The number of tourists arriving in Japan is back to pre-pandemic levels even though Chinese tourism has not yet fully recovered. American tourists are part of that mix, but we are also seeing more travelers from across Asia, especially Southeast Asia and Korea, as well as domestic tourists. By 2030, we expect Japan to welcome 80 million visitors each year, well above the government’s target of 60 million.

We see opportunities to partner with best-in-class partners and strong brands to develop new luxury hotels. However, we also think there is a strong market for more affordable places to stay in the notoriously expensive country, particularly for visitors coming from Southeast Asia. Operators in the mid-scale, limited-service hotel sector are fragmented, presenting an opportunity to consolidate assets, rebrand and institutionalize operations.

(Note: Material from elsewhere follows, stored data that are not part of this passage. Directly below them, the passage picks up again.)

(** [v[key]] for a string key. *)
Definition getitem (v : json) (key : string) : outcome json :=
  match v with
  | JDict d =>
      match d !! key with
      | Some x => Return x
      | None => Raise (KeyError key)
      end
  | _ => Raise TypeError
  end.

(** [v.get(key, default)] *)
Definition dict_get (v : json) (key : string) (dflt : json) : outcome json :=
  match v with
  | JDict d => Return (default dflt (d !! key))
  | _ => Raise AttributeError
  end.

(** [int(f)] for a float: truncation toward zero; infinities and NaN raise. *)
Definition int_of_float (f : float) : outcome Z :=
  match Prim2SF f with
  | S754_zero _ => Return 0
  | S754_infinity _ => Raise OverflowError
  | S754_nan => Raise (ValueError "cannot convert float NaN to integer")
  | S754_finite neg m e =>
      let mag :=
        match e with
        | Zneg p => Z.shiftr (Zpos m) (Zpos p)
        | _ => Z.shiftl (Zpos m) e
        end in
      Return (if neg then - mag else mag)
  end.

(** [int(v)] *)
Definition int_of_json (v : json) : outcome Z :=
  match v with
  | JInt n => Return n
  | JBool b => Return (if b then 1 else 0)
  | JFloat f => int_of_float f
  | JStr s => int_of_str s
  | JNull | JList _ | JDict _ => Raise TypeError
  end.

(** [key in v] for a string key: a key of a dict, an element of a list, a
    substring of a string; other objects are not containers. *)
Definition json_contains (key : string) (v : json) : outcome bool :=
  match v with
  | JDict d => Return (bool_decide (is_Some (d !! key)))
  | JList l =>
      Return (existsb (fun x => match x with JStr s => String.eqb s key | _ => false end) l)
  | JStr s => Return (contains key s)
  | _ => Raise TypeError
  end.

(** ** Time *)

(** A [datetime] is the number of microseconds since 0001-01-01T00:00:00; the
    last one is 9999-12-31T23:59:59.999999. *)
Definition datetime := Z.
Definition datetime_max : datetime := 3652059 * 86400 * 1000000 - 1.

(** [timedelta(seconds=n)], in microseconds. *)
Definition timedelta_seconds (n : Z) : outcome Z :=
  if 999999999 <? Z.abs (n / 86400) then Raise OverflowError
  else Return (n * 1000000).

(** [t + delta] *)
Definition datetime_add (t : datetime) (delta : Z) : outcome datetime :=
  if (t + delta <? 0) || (datetime_max <? t + delta) then Raise OverflowError
  else Return (t + delta).

(** ** The outside world *)

Inductive body :=
  | NotJson
  | Json (v : json).

(** What a call of [requests] comes back with: an exception of the library
    (no connection, timeout) or a response. *)
Inductive reply :=
  | NetworkFailure
  | Response (status_code : Z) (content : body).

Inductive pval :=
  | PStr (s : string)
  | PInt (n : Z)
  | PFloat (f : float).

Inductive event :=
  | EvPost (url : string)
  | EvGet (url : string) (bearer : json) (params : gmap string pval).

(** The configuration and the oracles: the [n]-th reading of the clock, the
    reply to the [n]-th network call of the process, and [float]. *)
Record env := {
  AMADEUS_BASE_URL : string;
  AMADEUS_ENV : string;
  now_at : nat -> datetime;
  reply_at : nat -> reply;
  float_of_str : string -> outcome float
}.

(** The two globals of the module, the clock readings made so far and the
    network calls made so far (oldest first). *)
Record world := {
  access_token : json;
  token_expires_at : option datetime;
  ticks : nat;
  trace : list event
}.

Definition M (A : Type) : Type := env -> world -> outcome A * world.

#[global] Instance M_ret : MRet M := fun A a _ w => (Return a, w).
#[global] Instance M_bind : MBind M := fun A B k m e w =>
  match m e w with
  | (Return a, w') => k a e w'
  | (Raise x, w') => (Raise x, w')
  end.

Definition lift {A} (o : outcome A) : M A := fun _ w => (o, w).

Definition ask : M env := fun e w => (Return e, w).

Definition get_world : M world := fun _ w => (Return w, w).

(** [try: body except (classes): handler] with effects: what the body did
    before it raised stays done. *)
Definition try_exceptM {A} (m : M A) (catches : exn -> bool) (handler : exn -> M A)
    : M A := fun e w =>
  match m e w with
  | (Return a, w') => (Return a, w')
  | (Raise x, w') => if catches x then handler x e w' else (Raise x, w')
  end.

(** The three ways the program changes the world. *)
Definition tick (w : world) : world :=
  {| access_token := access_token w; token_expires_at := token_expires_at w;
     ticks := S (ticks w); trace := trace w |}.

Definition log (ev : event) (w : world) : world :=
  {| access_token := access_token w; token_expires_at := token_expires_at w;
     ticks := ticks w; trace := trace w ++ [ev] |}.

Definition with_token (new_token : json) (expiry : datetime) (w : world) : world :=
  {| access_token := new_token; token_expires_at := Some expiry;
     ticks := ticks w; trace := trace w |}.

(** [datetime.now()] *)
Definition now : M datetime := fun e w => (Return (now_at e (ticks w)), tick w).

(** A network call: it is recorded, and the oracle says how it ends. *)
Definition network (ev : event) : M reply := fun e w =>
  (Return (reply_at e (length (trace w))), log ev w).

(** [access_token, token_expires_at = new_token, expiry] *)
Definition store_token (new_token : json) (expiry : datetime) : M unit := fun _ w =>
  (Return tt, with_token new_token expiry w).

(** A response object: its status and its body. *)
Definition response : Type := Z * body.

Definition received (r : reply) : outcome response :=
  match r with
  | NetworkFailure => Raise RequestException
  | Response st b => Return (st, b)
  end.

(** [requests.post(url, headers=..., data=..., timeout=15)] *)
Definition requests_post (url : string) : M response :=
  r ← network (EvPost url); lift (received r).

Hospitality could also benefit from corporate divestitures. We recently purchased the Hyatt Regency Tokyo, an iconic hotel in one of the most energetic districts in the world, from Odakyu Electric Railway Company which had run the asset for more than 40 years, and are looking to enhance the hotel’s offerings to guests while retaining its unique heritage.

3. Growing Cities

Though Japan’s overall population is declining, its largest cities are growing. Both central Tokyo and Osaka saw net inward migration in 2023. Meanwhile, household sizes are getting smaller and rental occupancy rates in major markets such as Tokyo are already high at more than 95% at the beginning of 2024.3 It all points to high demand and tight supply in the multifamily residential market.

Meanwhile, the available housing stock is relatively old. Roughly 60% of the housing in the three largest metropolitan areas was built before 2000.4 Operators who can invest and improve properties should be able to demand higher rents, particularly given Japan’s strong wage growth trends.

Keys to Success in Japan

Japan’s economic reawakening and the big shifts occurring in Japanese society make for attractive real estate investment opportunities. Taking advantage of these opportunities, however, is not straightforward. Property deals in Japan are often based on personal relationships and a long track record of doing business in the country. We feel that managers with deep local knowledge, on-the-ground presence, and a strong level of trust with both corporate and real estate partners, are best positioned to take advantage of Japan’s moment in the sun.


1. Statistics Bureau of Japan as of March 1, 2024.
2. Source: Mitsubishi UFJ Morgan Stanley Securities Analysis as of March 11, 2024.
3. Source: Savill’s Tokyo Residential Leasing Q1 2024.
4. Source: CBRE Research as of July 2023.